Metallic bone scaffolds fabricated by selective laser melting (SLM) have attracted significant attention in bone tissue engineering. Scaffolds based on triply periodic minimal surfaces (TPMS) are currently the subject of extensive investigation, making them a fitting benchmark for evaluating novel architectures. In this study, we introduced and assessed the viability of modified face-centered cubic (MFCC) scaffolds as an alternative to TPMS scaffolds. Two distinct categories of TPMS scaffolds, namely sheet TPMS and skeletal TPMS, were examined for comparative analysis. Employing finite element method (FEM) and computational fluid dynamics (CFD) analysis, we comprehensively evaluate the MFCC and TPMS scaffolds from structure, fluid flow, surface area, and surface curvature perspectives.
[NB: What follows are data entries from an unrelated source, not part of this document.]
(** * keyboard-mcp: the approval channel, the token store and the payload cipher

    A shallow embedding of three parts of keyboard-mcp:
    - [WebSocketManager] of src/approver.ts (connection lifecycle, outbound
      queue, the single pending approval request);
    - the token store [executionCodeCollection] of src/index.ts with the
      tools [evaluate] and [execute], and [executeCodeOnCodespace] of
      src/codespaces.ts;
    - [encrypt] and [decrypt] of src/encryption.ts, down to the bytes:
      UTF-8 as Node encodes and decodes it, hex as Node parses it, and
      AES-256-CBC with PKCS#7 padding as OpenSSL computes it. *)

From Stdlib Require Import ZArith Lia List Bool.
From stdpp Require Import base gmap strings list.
From Stdlib Require Import Btauto.
Import ListNotations.

Open Scope Z_scope.

(* ================================================================== *)
(** * 1. The connection manager (src/approver.ts) *)
(* ================================================================== *)

Module Approver.

(** [WebSocket.readyState] of one socket object. *)
Inductive ReadyState := CONNECTING | OPEN | CLOSING | CLOSED.

#[global] Instance ReadyState_eq_dec : EqDecision ReadyState.
Proof. solve_decision. Defined.

(** A reply from the approval app, as [JSON.parse] sees it: an object
    (with its [status] and [feedback] fields, [None] when absent or not
    a string) or text that does not parse. *)
Inductive Reply :=
| RJson (status : option string) (feedback : option string)
| RText (s : string).
Lemma search_group ic r s m :
  search (Group r) s ic = Some m ->
  exists pre t post, s = pre +:+ t +:+ post /\ accepts ic r t /\ groups m = [Some t].
Proof.
  induction s as [|a s IH]; simpl.
  - destruct (match_here (Group r) "" ic) as [m'|] eqn:Hm; [|discriminate].
    intros [= <-]. apply match_here_group in Hm as (t & s' & Hs & Ht & Hg).
    exists "", t, s'. auto.
  - destruct (match_here (Group r) (String a s) ic) as [m'|] eqn:Hm.
    + intros [= <-]. apply match_here_group in Hm as (t & s' & Hs & Ht & Hg).
      exists "", t, s'. auto.
    + intros Hs. destruct (IH Hs) as (pre & t & post & -> & Ht & Hg).
      exists (String a pre), t, post. auto.
Qed.

(** X3.  A version returned by [extract_version] is a piece of the banner
    that starts with a digit and holds a dot. *)
Theorem extract_version_shape (banner v : string) :
  extract_version banner = Some v ->
  (exists pre post, banner = pre +:+ v +:+ post) /\
  (exists a rest, v = String a rest /\ Py.isdigit a = true) /\
  any_char (Ascii.eqb ".") v = true.
Proof.
  unfold extract_version, version_pattern.
  destruct (search _ banner false) as [m|] eqn:Hs; [|discriminate].
  apply search_group in Hs as (pre & t & post & -> & Ht & Hg).
  unfold group1. rewrite Hg. intros [= <-].
  split; [eauto|].
  destruct Ht as (d1 & rest & -> & [Hne Hd1] & (d & rest' & -> & (a & -> & Ha) & _)).
  split.
  - destruct d1 as [|x d1]; [congruence|]. simpl in Hd1.
    apply andb_true_iff in Hd1 as [Hx _].
    exists x, (d1 +:+ String a "" +:+ rest'). split; [reflexivity|].
    simpl in Hx. now rewrite orb_false_r in Hx.
  - rewrite !any_char_app. simpl in Ha. rewrite orb_false_r in Ha.
    apply Ascii.eqb_eq in Ha. subst a. simpl. now rewrite orb_true_r.
Qed.

Lemma extract_version_shape_witness :
  (exists pre post, "SSH-2.0-OpenSSH_8.2p1" = pre +:+ "2.0" +:+ post) /\
  (exists a rest, "2.0" = String a rest /\ Py.isdigit a = true) /\
  any_char (Ascii.eqb ".") "2.0" = true.
Proof. apply (extract_version_shape "SSH-2.0-OpenSSH_8.2p1" "2.0"). reflexivity. Defined.

End BannerFacts.

(** *** The output file of the scan engine *)

Section ParseOutput.
Import Models World Env Observe Scanner.

Lemma later_refl w : later w w.
Proof. unfold later. now destruct w. Qed.

Lemma later_trans w1 w2 w3 : later w1 w2 -> later w2 w3 -> later w1 w3.
Proof. unfold later. intros -> ->. reflexivity. Qed.

Lemma later_tick w : later w (set_clock (S (clock w)) w).
Proof. reflexivity. Qed.

(** The loop over the ports of one host entry. *)
Lemma ports_loop ip (body : option Z -> M (list ScanResult * world) unit) ports :
  (forall port_data,
      body port_data
      = (port ← match port_data with
                | Some p => mret p
                | None => raise (mkExn OtherException "port")
                end;
         let service := Utils.get_service_name port "" in
         t ← zoom now;
         if valid_port port
         then assign (fun results =>
                        results ++ [mkScanResult ip port (Some service) None true t None])
         else raise (mkExn OtherException "validation error"))) ->
  forall acc w,
  exists out new w',
    for_each ports body (acc, w) = (out, (acc ++ new, w')) /\
    (if snd (port_pairs ip ports) then out = Ok tt else exists e, out = Raise e) /\
    map result_key new = fst (port_pairs ip ports) /\
    Forall fresh_result new /\
    later w w'.
Proof.
  intros Hbody. induction ports as [|[p|] ports IH]; intros acc w; simpl.
  - exists (Ok tt), [], w. rewrite app_nil_r.
    repeat split; auto using later_refl.
  - unfold mbind at 1, M_bind at 1. rewrite Hbody.
    unfold mbind, M_bind, mret, M_ret, zoom, now, assign, raise. simpl.
    destruct (valid_port p) eqn:Hp; simpl.
    + set (r := mkScanResult ip p _ None true (clock w) None).
      destruct (IH (acc ++ [r]) (set_clock (S (clock w)) w))
        as (out & new & w' & Hrun & Hout & Hkeys & Hfresh & Hlater).
      exists out, (r :: new), w'.
      split; [rewrite Hrun; now rewrite <- app_assoc|].
      split; [exact Hout|]. split; [simpl; now rewrite Hkeys|].
      split; [constructor; [now repeat split | exact Hfresh]|].
      eapply later_trans; [apply later_tick | exact Hlater].
    + exists (Raise (mkExn OtherException "validation error")), [],
        (set_clock (S (clock w)) w).
      rewrite app_nil_r. repeat split; eauto using later_tick.
  - unfold mbind at 1, M_bind at 1. rewrite Hbody.
    unfold mbind, M_bind, raise. simpl.
    exists (Raise (mkExn OtherException "port")), [], w.
    rewrite app_nil_r. repeat split; eauto using later_refl.
Qed.

Lemma parse_host_run h acc w :
  exists out new w',
    parse_host h (acc, w) = (out, (acc ++ new, w')) /\
    (if snd (host_pairs h) then out = Ok tt else exists e, out = Raise e) /\
    map result_key new = fst (host_pairs h) /\
    Forall fresh_result new /\
    later w w'.
Proof.
  unfold parse_host, host_pairs. destruct (addr h) as [ip|].
  - unfold mbind at 1, M_bind at 1. simpl.
    apply ports_loop. intros port_data. reflexivity.
  - exists (Raise (mkExn OtherException "addr")), [], w.
    rewrite app_nil_r. simpl. repeat split; eauto using later_refl.
Qed.

(** The loop over the host entries of one line. *)
Lemma hosts_loop hosts :
  forall acc w,
  exists out new w',
    for_each hosts parse_host (acc, w) = (out, (acc ++ new, w')) /\
    map result_key new = fst (hosts_pairs hosts) /\
    Forall fresh_result new /\
    later w w'.
Proof.
  induction hosts as [|h hosts IH]; intros acc w; simpl.
  - exists (Ok tt), [], w. rewrite app_nil_r. repeat split; auto using later_refl.
  - destruct (parse_host_run h acc w) as (out & new & w1 & Hrun & Hout & Hkeys & Hfresh & Hl).
    unfold mbind, M_bind. rewrite Hrun.
    destruct (snd (host_pairs h)).
    + subst out. destruct (IH (acc ++ new) w1)
        as (out' & new' & w2 & Hrun' & Hkeys' & Hfresh' & Hl').
      exists out', (new ++ new'), w2. rewrite Hrun', app_assoc.
      split; [reflexivity|]. split; [now rewrite map_app, Hkeys, Hkeys'|].
      split; [now apply Forall_app | eapply later_trans; eassumption].
    + destruct Hout as [e ->]. exists (Raise e), new, w1. auto.
Qed.

Lemma parse_line_run line acc w :
  exists new w',
    parse_line line (acc, w) = (Ok tt, (acc ++ new, w')) /\
    map result_key new = line_pairs line /\
    Forall fresh_result new /\
    later w w'.
Proof.
  destruct line as [| |hosts]; simpl.
  - exists [], w. rewrite app_nil_r. repeat split; auto using later_refl.
  - exists [], w. rewrite app_nil_r. repeat split; auto using later_refl.
  - destruct (hosts_loop hosts acc w) as (out & new & w' & Hrun & Hkeys & Hfresh & Hl).
    exists new, w'. unfold try_except. rewrite Hrun.
    split; [now destruct out as [[]|e] | auto].
Qed.

(** The loop over the lines of the file. *)
Lemma lines_loop lines :
  forall acc w,
  exists new w',
    for_each lines parse_line (acc, w) = (Ok tt, (acc ++ new, w')) /\
    map result_key new = reported lines /\
    Forall fresh_result new /\
    later w w'.
Proof.
  induction lines as [|line lines IH]; intros acc w; simpl.
  - exists [], w. rewrite app_nil_r. repeat split; auto using later_refl.
  - destruct (parse_line_run line acc w) as (new & w1 & Hrun & Hkeys & Hfresh & Hl).
    unfold mbind, M_bind. rewrite Hrun.
    destruct (IH (acc ++ new) w1) as (new' & w2 & Hrun' & Hkeys' & Hfresh' & Hl').
    exists (new ++ new'), w2. rewrite Hrun', app_assoc.
    split; [reflexivity|]. split; [unfold reported in *; now rewrite map_app, Hkeys, Hkeys'|].
    split; [now apply Forall_app | eapply later_trans; eassumption].
Qed.

Lemma parse_masscan_output_run path w :
  exists rs w',
    _parse_masscan_output path w = (Ok rs, w') /\
    map result_key rs = reported (default [] (files w !! path)) /\
    Forall fresh_result rs /\
    later w w'.
Proof.
  unfold _parse_masscan_output, with_local, try_except, zoom, get, local.
  unfold mbind, M_bind. simpl.
  destruct (files w !! path) as [lines|]; simpl.
  - destruct (lines_loop lines [] w) as (new & w' & Hrun & Hkeys & Hfresh & Hl).
    rewrite Hrun. simpl. eauto 10.
  - exists [], w. repeat split; auto using later_refl.
Qed.

(** X4.  [_parse_masscan_output] never raises, and it reads each line of
    the output file on its own: the results are, in order, the (host,
    port) pairs of every line up to the first host or port of that line
    that cannot be read or is out of range; blank and malformed lines
    contribute nothing, and a missing file gives the empty list.  Every
    result carries the service of the port table, no banner and
    [is_new = True].  Nothing but the clock is touched. *)
Theorem parse_masscan_output_reports (path : string) (w : world) :
  exists rs w',
    _parse_masscan_output path w = (Ok rs, w') /\
    map result_key rs = reported (default [] (files w !! path)) /\
    Forall fresh_result rs /\
    later w w'.
Proof. apply parse_masscan_output_run. Qed.

End ParseOutput.

(** *** What the scanner leaves alone *)

Section ScannerFrame.
Import Models World Env Observe Scanner.
Context {O : Type} (obs : world -> O).
Hypothesis obs_clock : forall v w, obs (set_clock v w) = obs w.
Hypothesis obs_uuid_count : forall v w, obs (set_uuid_count v w) = obs w.
Hypothesis obs_proc : forall v w, obs (set_proc v w) = obs w.
Hypothesis obs_files : forall v w, obs (set_files v w) = obs w.
Hypothesis obs_trace : forall v w, obs (set_trace v w) = obs w.

Lemma now_frame : preserves obs now.
Proof. intros w. apply obs_clock. Qed.

Lemma uuid4_frame E : preserves obs (uuid4 E).
Proof. intros w. apply obs_uuid_count. Qed.

Lemma emit_frame ev : preserves obs (emit ev).
Proof. intros w. apply obs_trace. Qed.

Lemma parse_masscan_output_frame path : preserves obs (_parse_masscan_output path).
Proof.
  intros w. destruct (parse_masscan_output_run path w) as (rs & w' & Hrun & _ & _ & Hl).
  rewrite Hrun. simpl. rewrite Hl. apply obs_clock.
Qed.

Lemma run_masscan_frame self E targets ports :
  preserves obs (_run_masscan self E targets ports).
Proof.
  unfold _run_masscan.
  apply preserves_bind; [apply uuid4_frame|]. intros u.
  apply preserves_try_finally.
  2: { apply preserves_try_except; [|intros e; apply preserves_ret].
       intros w. unfold unlink. destruct (unlink_error E); [reflexivity | apply obs_files]. }
  apply preserves_try_except; [|intros e; apply preserves_raise].
  apply preserves_bind.
  { intros w. unfold create_subprocess_exec.
    destruct (spawn_error E); [reflexivity|]. simpl. now rewrite obs_proc, obs_trace. }
  intros _. apply preserves_bind.
  { intros w. unfold wait_for_communicate.
    destruct (masscan_written E), (masscan_finished E) as [[rc err]|]; simpl;
      now rewrite ?obs_proc, ?obs_files. }
  intros err. apply preserves_bind; [apply preserves_get|]. intros w.
  destruct (bool_decide _); [apply preserves_raise | apply parse_masscan_output_frame].
Qed.

Lemma get_banner_for_port_frame E r : preserves obs (_get_banner_for_port E r).
Proof.
  unfold _get_banner_for_port.
  apply preserves_with_local, preserves_bind.
  - apply preserves_try_except; [|intros e; destruct (kind e); apply preserves_ret].
    apply preserves_bind.
    { apply preserves_zoom. unfold open_connection. apply preserves_bind.
      - apply emit_frame.
      - intros _. destruct (on_connect _); [apply preserves_raise | apply preserves_ret]. }
    intros _. apply preserves_bind.
    { apply preserves_zoom. unfold drain.
      destruct (on_drain _); [apply preserves_raise | apply preserves_ret]. }
    intros _. apply preserves_bind.
    { apply preserves_zoom. unfold read.
      destruct (on_read _); [apply preserves_raise | apply preserves_ret]. }
    intros data. apply preserves_bind; [apply preserves_assign|]. intros _.
    apply preserves_bind; [apply preserves_local|]. intros r'.
    apply preserves_bind; [apply preserves_assign|]. intros _.
    apply preserves_zoom. unfold wait_closed.
    destruct (on_wait_closed _); [apply preserves_raise | apply preserves_ret].
  - intros _. apply preserves_bind; [apply preserves_local|]. intros r'. apply preserves_ret.
Qed.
Among the investigated porosities (75%, 80% and 85%), the MFCC scaffold category consistently exhibited dominant designs on the Pareto front, whereas the majority of TPMS scaffolds failed to achieve multiobjective optimality. MFCC scaffolds exhibited superior mechanical properties compared to skeletal TPMS scaffolds, while also demonstrating improved fluid flow characteristics in contrast to sheet TPMS scaffolds. Furthermore, MFCC scaffolds possessed a specific surface area that fell within the range observed in natural bone tissue, thereby bridging a crucial gap in the design space for optimizing bone scaffolds. The concave internal surfaces of MFCC scaffolds showed promising potential for enhancing bone cell growth. Selective laser melting (SLM) was employed to fabricate the designed scaffolds using stainless steel 316L. Subsequently, uniaxial compression tests were conducted on these scaffolds to validate the accuracy of the simulation results. This study provides valuable insights into multiobjective design and optimization of bone scaffolds, highlighting the significance of MFCC scaffolds as a valuable addition to the existing library of bone scaffold architectures.